Wednesday, 30 July 2014

Abstract Landscape Painter.  Rural Dweller.  Lover of Modernist Art and Design.

The Heat Of Summer

We are having the perfect English summer (apart from those random thunderstorms!).  It is the best that I can remember for years.  The temperature is already up by 8am, and as I walk Millie along paths that cut through and run alongside the cornfields, I hear the wheat "crackle" in the heat and the air is filled with the lazy "bzzzzzz" of grasshoppers. We walk from shade to shade between the large hedgerow trees.  The skies are a cloudless blue canopy and a bright red line of poppies hovers over the top of the final field of grain.

When we return, I take coffee and water into the studio, and work in the morning when it is cooler.  The doors are flung wide open and the light is filtered through the muslin curtains that cover them.  These move gently in any passing breeze.  Just a couple of metres beyond the white haze of this layer, the birds "tap" and "click" on the bird feeder which hangs on the fence.  They are oblivious of my presence, which enables me to get a close look at them or to sketch them quickly.

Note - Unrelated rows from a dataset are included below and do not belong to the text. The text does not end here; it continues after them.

(** * job_search_selenium: relevance filter, link deduplication, run orchestration

    A shallow embedding of [job_search_selenium.py].

    - A Python [str] is a [string]: the UTF-8 bytes of the text.  Substring
      search on well-formed UTF-8 agrees with substring search on code
      points, so [x in s] is byte-wise search.
    - [str.lower] is Unicode-aware and not part of this repository; the
      classifier takes it as the parameter [lower].  [ascii_lower] is its
      restriction to ASCII text and is used to run the code on examples.
    - The browser, the spreadsheet service and the wall clock are outside the
      program.  Their answers are read from a [World]; the calls made to them
      are recorded in a trace of [event]s.
    - Code that mutates the two managers and may raise lives in the monad [M]:
      a state transformer whose result is a value or a raised exception. *)

From Stdlib Require Import String Ascii List Bool Arith Lia.
From stdpp Require Import base decidable option list gmap strings pretty.
Import ListNotations.
Local Open Scope string_scope.
Local Open Scope list_scope.

(** ** Strings *)

(** [p] is a prefix of [s]. *)
Fixpoint starts_with (p s : string) : bool :=
  match p, s with
  | EmptyString, _ => true
  | String a p', String b s' => if Ascii.eqb a b then starts_with p' s' else false
  | String _ _, EmptyString => false
  end.

(** Python's [sub in s] on strings. *)
Fixpoint str_in (sub s : string) : bool :=
  starts_with sub s ||
  match s with
  | EmptyString => false
  | String _ s' => str_in sub s'
  end.

(** [sub] occurs in [s]: the mathematical reading of [sub in s]. *)
Definition Occurs (sub s : string) : Prop :=
  exists pre post, s = pre +:+ sub +:+ post.

(** Python's [any(t in s for t in terms)]. *)
Definition any_in (terms : list string) (s : string) : bool :=
  existsb (fun t => str_in t s) terms.

Definition lower_char (c : ascii) : ascii :=
  let n := nat_of_ascii c in
  if ((65 <=? n) && (n <=? 90))%nat then ascii_of_nat (n + 32) else c.

(** [str.lower] on ASCII text. *)
Fixpoint ascii_lower (s : string) : string :=
  match s with
  | EmptyString => EmptyString
  | String c s' => String (lower_char c) (ascii_lower s')
  end.

(** Python's [len] on a [str]: the number of code points, that is the number
    of bytes that are not UTF-8 continuation bytes. *)
Fixpoint py_len (s : string) : nat :=
  match s with
  | EmptyString => 0
  | String c s' =>
      let n := nat_of_ascii c in
      (if ((128 <=? n) && (n <? 192))%nat then 0 else 1) + py_len s'
  end.

(** ** Module constants *)

Definition SEARCH_TERMS : list string :=
  [ "digital health"; "telemedicine"; "eHealth"; "mHealth";
    "health IT"; "interoperability health"; "FHIR"; "HL7";
    "AI healthcare"; "health informatics"; "digitale Gesundheit"; "Telemedizin" ].

Definition EXPERIENCE_LEVELS : list string :=
  [ "junior"; "entry"; "graduate"; "trainee"; "praktikum"; "werkstudent" ].

Definition EXCLUDE_TERMS : list string :=
  [ "project manager"; "senior"; "lead"; "principal"; "director"; "head of"; "developer" ].

(** The literal list in the last line of [is_relevant_job]. *)
Definition SENIOR_TERMS : list string := [ "senior"; "lead"; "principal" ].

Record JobPosting := {
  title : string;
  company : string;
  location : string;
  languages : list string;
  link : string;
  date_posted : string;
  source : string
}.

(** ** Text classifier ([JobScraper]) *)

Section Classifier.

Variable lower : string -> string.

Definition is_relevant_job (title : string) : bool :=
  let title_lower := lower title in
  if existsb (fun exclude => str_in exclude title_lower) EXCLUDE_TERMS then false
  else
    let is_junior := existsb (fun level => str_in level title_lower) EXPERIENCE_LEVELS in
    is_junior || negb (existsb (fun term => str_in term title_lower) SENIOR_TERMS).

(** The dict literal of [extract_languages], in insertion order. *)
Definition patterns : list (string * list string) :=
  [ ("English", ["english"; "englisch"]); ("German", ["german"; "deutsch"]) ].

Definition extract_languages (text : string) : list string :=
  let text_lower := lower text in
  let languages :=
    fold_left
      (fun languages '(lang, terms) =>
         if existsb (fun term => str_in term text_lower) terms
         then languages ++ [lang] else languages)
      patterns [] in
  match languages with
  | [] => ["Not specified"]
  | _ :: _ => languages
  end.

End Classifier.

(** ** Exceptions, program state and the monad *)

Inductive exn := WebDriverException | APIError | AttributeError | IndexError.

Inductive outcome (A : Type) :=
| Ret (a : A)
| Raise (e : exn).

Arguments Ret {A} a.
Arguments Raise {A} e.

(** A sheet row, as [get_all_values] returns it and [append_rows] takes it. *)
Definition row : Type := list string.
Lemma app_preserves_store_inv_witness :
  store_inv empty_db /\
  store_inv (snd (app Fixture.pwd_ctx Fixture.EmailStr
                    (POST_auth_register 100 "salt" "a@x.com" "secret1") empty_db)) /\
  users (snd (app Fixture.pwd_ctx Fixture.EmailStr
                (POST_auth_register 100 "salt" "a@x.com" "secret1") empty_db))
    = [Fixture.alice].
Proof.
  split; [exact empty_db_store_inv|]. split.
  - exact (proj1 (app_preserves_store_inv Fixture.pwd_ctx Fixture.EmailStr
                    (POST_auth_register 100 "salt" "a@x.com" "secret1") empty_db
                    empty_db_store_inv)).
  - reflexivity.
Defined.

(** ** The end-to-end scenario *)

(** Register a@x.com / secret1, log in, post a note, list, delete it and
    ask for it again, with the stand-ins of [Fixture]. *)
Example end_to_end_scenario :
  let run := app Fixture.pwd_ctx Fixture.EmailStr in
  let Authorize := Fixture.bearer "a@x.com" in
  let db1 := snd (run (POST_auth_register 100 "salt" "a@x.com" "secret1") empty_db) in
  let db2 := snd (run (POST_notes 110 "todo" "milk" Authorize) db1) in
  let db3 := snd (run (DELETE_notes_id 1 Authorize) db2) in
  fst (run (POST_auth_register 100 "salt" "a@x.com" "secret1") empty_db)
    = inr (UserBody {| UserOut.id := 1; UserOut.email := "a@x.com";
                       UserOut.created_at := 100 |}) /\
  fst (run (POST_auth_login "a@x.com" "secret1" Authorize) db1)
    = inr (TokenBody {| TokenOut.access_token := "jwt:a@x.com";
                        TokenOut.token_type := "bearer" |}) /\
  http_status (fst (run (POST_auth_login "a@x.com" "secret2" Authorize) db1)) = 401 /\
  fst (run (POST_notes 110 "todo" "milk" Authorize) db1)
    = inr (NoteBody (NoteOut.from_orm Fixture.alice_note)) /\
  fst (run (GET_notes Authorize) db2)
    = inr (NotesBody [NoteOut.from_orm Fixture.alice_note]) /\
  fst (run (DELETE_notes_id 1 Authorize) db2)
    = inr (MessageBody "Note deleted successfully") /\
  http_status (fst (run (GET_notes_id 1 Authorize) db3)) = 404 /\
  http_status (fst (run (POST_auth_register 101 "salt" "a@x.com" "secret9") db3)) = 400.
Proof. repeat split; reflexivity. Qed.

(** ** Registration followed by login, given the contract of the hashing
    context *)

Lemma find_app_none {A} (f : A -> bool) (l l' : list A) :
  find f l = None -> find f (l ++ l') = find f l'.
Proof.
  induction l as [|a l IH]; simpl; [reflexivity|].
  destruct (f a); [discriminate | exact IH].
Qed.

Section PasswordContract.

Variable pwd_ctx : CryptContext.t.

(** What main.py relies on passlib for: a hash the context returned for
    a password verifies against that password. *)
Hypothesis verify_hash :
  forall salt p hashed,
    CryptContext.hash pwd_ctx salt p = Some hashed ->
    CryptContext.verify pwd_ctx p hashed = true.

(** X11.  Given that the hashing context verifies a password against
    the hash it returned for it, a [login] with the credentials of a
    [register] that just succeeded returns the bearer token for that
    email. *)
Lemma register_then_login
    (utcnow : datetime) (salt : string) (user : UserCreate.t)
    (Authorize : AuthJWT.t) (db : Session) (new : User.t) :
  fst (register pwd_ctx utcnow salt user db) = inr new ->
  fst (login pwd_ctx user Authorize (snd (register pwd_ctx utcnow salt user db)))
    = inr {| TokenOut.access_token :=
               AuthJWT.create_access_token Authorize (UserCreate.email user);
             TokenOut.token_type := "bearer" |}.
Proof.
  rewrite register_run.
  destruct (first_user_by_email (UserCreate.email user) db) eqn:Hnot;
    [discriminate|].
  destruct (CryptContext.hash pwd_ctx salt (UserCreate.password user))
    as [hashed|] eqn:Hhash; [|discriminate].
  intros _. cbv zeta. cbn [snd].
  unfold login, bind, query_user_by_email, first_user_by_email. cbn [users].
  unfold first_user_by_email in Hnot. rewrite (find_app_none _ _ _ Hnot). simpl.
  rewrite String.eqb_refl. simpl.
  unfold verify_password. rewrite (verify_hash _ _ _ Hhash). reflexivity.
Qed.
(** * AIChatbotProject front end: session and authentication glue

    A shallow embedding of the four source files of the React front end

    - [src/components/AuthActions.jsx]   (module [AuthActions])
    - [src/components/Header.jsx], the older variant with plain
      [/logout] and [/unlink] endpoints   (module [LegacyHeader])
    - [src/components/Header.jsx], the session-aware variant built on
      [whoami]                            (module [Header])
    - [src/routes/Router.jsx] and [src/App.js]
                                          (modules [AppRouter], [App])

    together with the properties of the session contract they obey.

    JavaScript values are an inductive type, strings are sequences of
    UTF-16 code units, and the effectful handlers ([async] functions
    with [try]/[catch]/[finally]) live in a small monad of component
    state, exceptions and an append-only log of observable events
    (requests sent, console output, callbacks invoked). *)

From Stdlib Require Import ZArith NArith List String Ascii Bool Lia.
From Stdlib Require Import Floats.SpecFloat.
From stdpp Require Import gmap.
Import ListNotations.
Lemma rotate_zero_backups_witness :
  let r := demo 0 in
  let w := leftover in
  let r' := snd (fst (rotate r w)) in
  let w' := snd (rotate r w) in
  maxBackups r < 1 ∧
  rotate r w = (None, r', w') ∧
  ∃ o h,
    w_trace w' = w_trace w ++ closing r
                   ++ [Ev (CRemove (path r)) o; Ev (CCreate (path r)) (Opened h)] ∧
    (o = Done ∨ o = Failed ErrNotExist) ∧
    file r' = Some h ∧ size r' = 0 ∧
    w_fds w' !! h = Some (w_next w) ∧
    content w' (path r) = Some [] ∧
    w_dir w' = <[path r := w_next w]> (w_dir w) ∧
    w_inodes w' = <[w_next w := []]> (w_inodes w) ∧
    ((∀ i, w_dir w !! backupPath (path r) i = None) →
     ∀ i, w_dir w' !! backupPath (path r) i = None).
Proof.
  cbv zeta.
  assert (maxBackups (demo 0) < 1) as H1 by (by vm_compute).
  assert (rotate (demo 0) leftover =
          (None, snd (fst (rotate (demo 0) leftover)), snd (rotate (demo 0) leftover)))
    as H2 by (by vm_compute).
  split; [exact H1|]. split; [exact H2|].
  exact (rotate_zero_backups _ _ _ _ H1 H2).
Defined.

(** With nothing at the path, the removal reports "does not exist" and
    the rotation goes through. *)
Example rotate_zero_missing_file :
  rotate (demo 0) (empty_world []) =
    (None, mkRotator "log" 4 0 (Some 1%nat) 0,
     mkWorld {["log" := 0%nat]} {[0%nat := []]} {[1%nat := 0%nat]} 2 []
       [Ev (CRemove "log") (Failed ErrNotExist); Ev (CCreate "log") (Opened 1%nat)]).
Proof. by vm_compute. Qed.

Example Close_twice :
  let '(e1, r1, w1) := Close (fst chained) (snd chained) in
  let '(e2, r2, w2) := Close r1 w1 in
  e1 = None ∧ e2 = None ∧ w2 = w1 ∧
  w_dir w1 = w_dir (snd chained) ∧ w_inodes w1 = w_inodes (snd chained).
Proof. by vm_compute. Qed.

Lemma size_stays_bounded_witness :
  let bs := [abc; abc; [Byte.x64]; abc; abc] in
  let r := demo 2 in
  let w := empty_world [] in
  match write_all bs r w with
  | Some (r', w') =>
      0 < maxSize r ∧ size r = 0 ∧
      Forall (λ b, Z.of_nat (length b) ≤ maxSize r) bs ∧
      write_all bs r w = Some (r', w') ∧
      size r' ≤ maxSize r'
  | None => False
  end.
Proof.
  cbv zeta.
  destruct (write_all [abc; abc; [Byte.x64]; abc; abc] (demo 2) (empty_world []))
    as [[r' w']|] eqn:E; [|by vm_compute in E].
  assert (0 < maxSize (demo 2)) as H1 by (by vm_compute).
  assert (Forall (λ b, Z.of_nat (length b) ≤ maxSize (demo 2))
                 [abc; abc; [Byte.x64]; abc; abc]) as H3
    by (repeat constructor; by vm_compute).
  split; [exact H1|]. split; [reflexivity|]. split; [exact H3|]. split; [reflexivity|].
  exact (size_stays_bounded _ _ _ _ _ H1 eq_refl H3 E).
Defined.

Example sizes_along_the_way :
  (λ s, size (fst s)) <$> write_all [abc; abc; [Byte.x64]; abc; abc] (demo 2) (empty_world [])
    = Some 3.
Proof. by vm_compute. Qed.

(** A close that fails (the fifth call). *)
Example Close_fails_then_succeeds :
  let '(e1, r1, w1) := Close (fst before_close_failure) (snd before_close_failure) in
  let '(e2, r2, w2) := Close r1 w1 in
  e1 = Some (Wrapped (ErrIO 3)) ∧ file r1 = None ∧ e2 = None ∧ w2 = w1 ∧
  ev_call <$> drop (length (w_trace w1)) (w_trace (snd (Write abc r1 w1))) =
    [CStat "log"; COpenAppend "log"; CClose 2%nat; CRemove "log-2";
     CRename "log-1" "log-2"; CRename "log" "log-1"; CCreate "log"; CWrite 4%nat abc].
Proof. by vm_compute. Qed.
(** ** [IntMeta::parse]: the three ways it ends *)

(** X15.  [IntMeta::parse] ends in one of three ways.  The token at [index] is
    the last one and a number within the range: the result is the leaf's
    own code, and the number and the location are stored in the active
    slot.  The token is the last one and a number outside the range: the
    result is the range error and the leaf is as before.  The token is
    the last one and not a number: the result is the failure code, with
    the leaf as before.  A run that returns has gone one of these ways,
    or has failed, leaf unchanged, because [index] is not the last
    position. *)
Theorem IntMeta_parse_ends_in_three_ways (lo hi : Z) (rc : Rc) (argv : list string)
    (index : Z) (here : Where) (m : LeafMeta Z) :
  (forall s v,
     index = size_of argv - 1 -> tok argv index = Done s -> toInt s = Some v ->
     lo <= v <= hi ->
     IntMeta_parse reportErrors lo hi rc argv index here m
     = Done (rc, set_here (set_value m v) here))
  ∧ (forall s v,
       index = size_of argv - 1 -> tok argv index = Done s -> toInt s = Some v ->
       v < lo ∨ hi < v ->
       IntMeta_parse reportErrors lo hi rc argv index here m = Done (RangeErrorRc, m))
  ∧ (forall s,
       index = size_of argv - 1 -> tok argv index = Done s -> toInt s = None ->
       IntMeta_parse reportErrors lo hi rc argv index here m = Done (FailureRc, m))
  ∧ (forall r m',
       IntMeta_parse reportErrors lo hi rc argv index here m = Done (r, m') ->
       (exists s v, index = size_of argv - 1 ∧ tok argv index = Done s ∧ toInt s = Some v
                    ∧ lo <= v <= hi ∧ r = rc ∧ m' = set_here (set_value m v) here)
       ∨ (exists s v, index = size_of argv - 1 ∧ tok argv index = Done s
                      ∧ toInt s = Some v
                      ∧ (v < lo ∨ hi < v) ∧ r = RangeErrorRc ∧ m' = m)
       ∨ ((index ≠ size_of argv - 1
           ∨ exists s, tok argv index = Done s ∧ toInt s = None)
          ∧ r = FailureRc ∧ m' = m)).
Proof.
  unfold IntMeta_parse. split; [|split; [|split]].
  - intros s v Hi Hs Hv Hrange. rewrite decide_True by done. rewrite Hs.
    cbn [mbind outcome_bind]. rewrite Hv.
    by replace ((v <? lo) || (v >? hi)) with false by lia.
  - intros s v Hi Hs Hv Hrange. rewrite decide_True by done. rewrite Hs.
    cbn [mbind outcome_bind]. rewrite Hv.
    by replace ((v <? lo) || (v >? hi)) with true by lia.
  - intros s Hi Hs Hv. rewrite decide_True by done. rewrite Hs.
    cbn [mbind outcome_bind]. rewrite Hv. cbn [mbind outcome_bind mret outcome_ret].
    unfold report. destruct reportErrors; [by rewrite Hs|done].
  - intros r m' H.
    destruct (decide (index = size_of argv - 1)) as [Hi|Hi].
    + destruct (tok argv index) as [s|i] eqn:Hs; [|done]. cbn [mbind outcome_bind] in H.
      destruct (toInt s) as [v|] eqn:Hv.
      * destruct ((v <? lo) || (v >? hi)) eqn:Hrange.
        -- injection H as <- <-. right. left. exists s, v.
           split; [done|]. split; [done|]. split; [done|]. split; [|done].
           destruct (Z.ltb_spec v lo), (Z.gtb_spec v hi); simpl in Hrange; try done; lia.
        -- injection H as <- <-. left. exists s, v.
           split; [done|]. split; [done|]. split; [done|]. split; [|done].
           destruct (Z.ltb_spec v lo), (Z.gtb_spec v hi); simpl in Hrange; try done; lia.
      * right. right. split; [right; by exists s|].
        unfold report in H. destruct reportErrors.
        -- rewrite Hs in H. by injection H as <- <-.
        -- by injection H as <- <-.
    + right. right. split; [by left|].
      cbn [mbind outcome_bind mret outcome_ret] in H.
      unfold report in H. destruct reportErrors.
      * destruct (tok argv index); [|done]. by injection H as <- <-.
      * by injection H as <- <-.
Qed.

Between 1 and 2pm, it is getting very hot and I retreat to the shade of the old house, walking barefoot across the terracotta tiles of the kitchen floor to feel their cool surfaces beneath my burning feet.  In the afternoon I will work on admin and household chores until the temperatures begin to drop again. At around 6pm we will have another walk - but no running this time, it is still too hot!  After that we will cook dinner and watch the sun sink, in a golden and crimson glow, below the woods on the opposite side of the valley.

The heat and the intense colours of the summer flowers have been featuring heavily in my work during this past month. Crimson and Cadmium red, golden yellow, fiery orange and fuchsia pink.  It seems right to work with these searingly hot and energetic colours at this time of year. I find them vibrant and visually exciting to look at.

At the end of the day, we retreat to bed, with all the upstairs windows open.  It is too hot to sleep and as I lie drowsily in the darkness, I hear the distant hum of combines working late into the night.

All text & images ©2014 Carol Saunderson

Thursday, 3 July 2014

Abstract Landscape Painter.  Rural Dweller.  Lover of Modernist Art and Design.


We have been here just over six months.  We arrived a few days before the winter solstice and now it is just past the summer solstice.  I was thinking that a new environment is similar to a new painting - all blank at the beginning as one has no history there - a mixture of daunting and exciting.  All things are possible.  Now, after six months, a background is beginning to be laid in place.  Events and meetings, things seen and memories formed are starting to create an underlying structure. Similarly, my paintings always begin with random marks.  The composition evolves over time, but I like to start without preconceived ideas of what will emerge.

I've been working more with mauves lately.  I'm enjoying exploring the variations - lilacs, purples, magentas and the overlap into blues. This has combined well with recent themes of moonlight and dawn. Personally, I love this time of year when there is hardly any real darkness, but a lot of half-light.  I especially like the evenings at around 10.30pm, when there is still some light in the sky and at 3.30am, when daylight is beginning to seep back into the landscape before sunrise and when the air and the earth smell so fresh.

Early morning walks with Millie have been wonderful as the summer progresses.  Beautifully warm, golden mornings.  The corn is just beginning to turn this week.  It is starting to click in high heat.  I look forward to seeing the harvest - it always reminds me of my Dad.

Suffolk open Studios has come and gone.  I thoroughly enjoyed meeting and chatting with all the visitors.  Many stayed to look at the view and have a drink.  For two week-ends the kitchen was buzzing with people and conversation.  I was pleased also to have sold a number of pieces and prints.  This month I shall be sending four paintings to the Number Four Gallery in St Abbs, Berwickshire.  I also have some work at the Gallery In The Garden, Great Saling in Essex, for the first time.

As I continue with my work, and as I get older, both my drawing and painting have become less detailed and more gestural, less realist and more abstract.  There are less edges around the shapes and a more fluid structure.  It is really about the atmosphere that colour and light evoke.  I still love mark-making, and perhaps even though there are less marks, they are more varied.  As I change, and as I see and experience different things, then so too my work.  It follows along, like a roadmap through life.  I love making paintings.  I feel as If I am always learning and seeing new things.